Le mendiant, après un silence, continua :

– Les pauvres, les riches, c’est une terrible affaire. C’est ce qui produit les catastrophes. Du moins, ça me fait cet effet-là. Les pauvres veulent être riches, les riches ne veulent pas être pauvres. Je crois que c’est un peu là le fond. Je ne m’en mêle pas. Les événements sont les événements. Je ne suis ni pour le créancier, ni pour le débiteur. Je sais qu’il y a une dette et qu’on la paye. Voilà tout. J’aurais mieux aimé qu’on ne tuât pas le roi, mais il me serait difficile de dire pourquoi. Après ça, on me répond : Mais autrefois, comme on vous accrochait les gens aux arbres pour rien du tout ! Tenez, moi, pour un méchant coup de fusil tiré à un chevreuil du roi, j’ai vu pendre un homme qui avait une femme et sept enfants. Il y a à dire des deux côtés.
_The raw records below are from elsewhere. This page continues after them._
(** Lines 92-100: the identifiers the copy keeps. The identifiers of a
    receivers survey are per vertex, those of a transmitters survey per
    cell. *)
Definition surviving (kind : survey_kind) (mask : option (list bool))
    (cells : list (nat * nat)) (tx_values : list Z) : option (list Z) :=
  match mask with
  | Some m =>
      match kind with
      | Receivers => select m tx_values
      | Transmitters => select (cells_mask m cells) tx_values
      end
  | None => Some tx_values
  end.

Fixpoint enumerate_from {A} (i : nat) (l : list A) : list (nat * A) :=
  match l with
  | [] => []
  | x :: l' => (i, x) :: enumerate_from (S i) l'
  end.

(** [{val: ind for ind, val in enumerate(...)}]: a later item replaces an
    earlier one with the same key. *)
Definition dict_of (items : list (nat * Z)) : gmap Z Z :=
  fold_left (fun m iv => <[snd iv := Z.of_nat (fst iv)]> m) items ∅.

(** Lines 157-164, for the identifiers [tx] of the copied transmitters. *)
Definition value_map_of (tx : list Z) : gmap Z Z :=
  dict_of (enumerate_from 0 (0 :: unique tx)).

(** [np.asarray([value_map[val] for val in values])]. *)
Definition reindex (vm : gmap Z Z) (values : list Z) : option (list Z) :=
  mapM (fun v => vm !! v) values.

(** Lines 165-168: [{val: labels[val] for val in value_map.values()}]. *)
Definition relabel (vm : gmap Z Z) (labels : gmap Z string)
  : option (gmap Z string) :=
  list_to_map <$>
    mapM (fun kv => (fun s => (snd kv, s)) <$> labels !! snd kv)
         (map_to_list vm).

(** The copied pair: the identifiers and the value map held by the
    [tx_id_property] of [new_entity] (absent when it has none), and the
    identifiers of [new_complement] once it exists. *)
Record pair := mkPair {
  entity_values : option (list Z);
  entity_value_map : gmap Z string;
  complement_values : option (list Z);
}.

Definition set_entity_values (v : list Z) : M pair unit :=
  modify (fun p => mkPair (Some v) (entity_value_map p) (complement_values p)).
Definition set_entity_value_map (m : gmap Z string) : M pair unit :=
  modify (fun p => mkPair (entity_values p) m (complement_values p)).
Definition set_complement_values (v : list Z) : M pair unit :=
  modify (fun p => mkPair (entity_values p) (entity_value_map p) (Some v)).

(** Modelled from the spec: [new_entity.transmitters] on lines 161 and
    166. For a receivers survey line 146 has just stored the copied
    complement there. For a transmitters survey the accessor is inherited
    from [BaseTEMSurvey], outside the sources; the transmitters of "the
    copied receiver and its copied transmitter complement" is then the
    copied entity itself. *)
Definition transmitters_values (kind : survey_kind)
    (new_entity new_complement : list Z) : list Z :=
  match kind with
  | Receivers => new_complement
  | Transmitters => new_entity
  end.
Il se tut encore, puis ajouta :

– Vous comprenez, je ne sais pas au juste, on va, on vient, il se passe des choses ; moi, je suis là sous les étoiles.

Tellmarch eut encore une interruption de rêverie, puis continua :

– Je suis un peu rebouteux, un peu médecin, je connais les herbes, je tire parti des plantes, les paysans me voient attentif devant rien, et cela me fait passer pour sorcier. Parce que je songe, on croit que je sais.

– Vous êtes du pays ? dit le marquis.

– Je n’en suis jamais sorti.

– Vous me connaissez ?

– Sans doute. La dernière fois que je vous ai vu, c’est à votre dernier passage, il y a deux ans. Vous êtes allé d’ici en Angleterre. Tout à l’heure j’ai aperçu un homme au haut de la dune. Un homme de grande taille. Les hommes grands sont rares ; c’est un pays d’hommes petits, la Bretagne. J’ai bien regardé, j’avais lu l’affiche. J’ai dit : tiens ! Et quand vous êtes descendu, il y avait de la lune, je vous ai reconnu.

– Pourtant, moi, je ne vous connais pas.

– Vous m’avez vu, mais vous ne m’avez pas vu.

Et Tellmarch le Caimand ajouta :

– Je vous voyais, moi. De mendiant à passant, le regard n’est pas le même.

– Est-ce que je vous avais rencontré autrefois ?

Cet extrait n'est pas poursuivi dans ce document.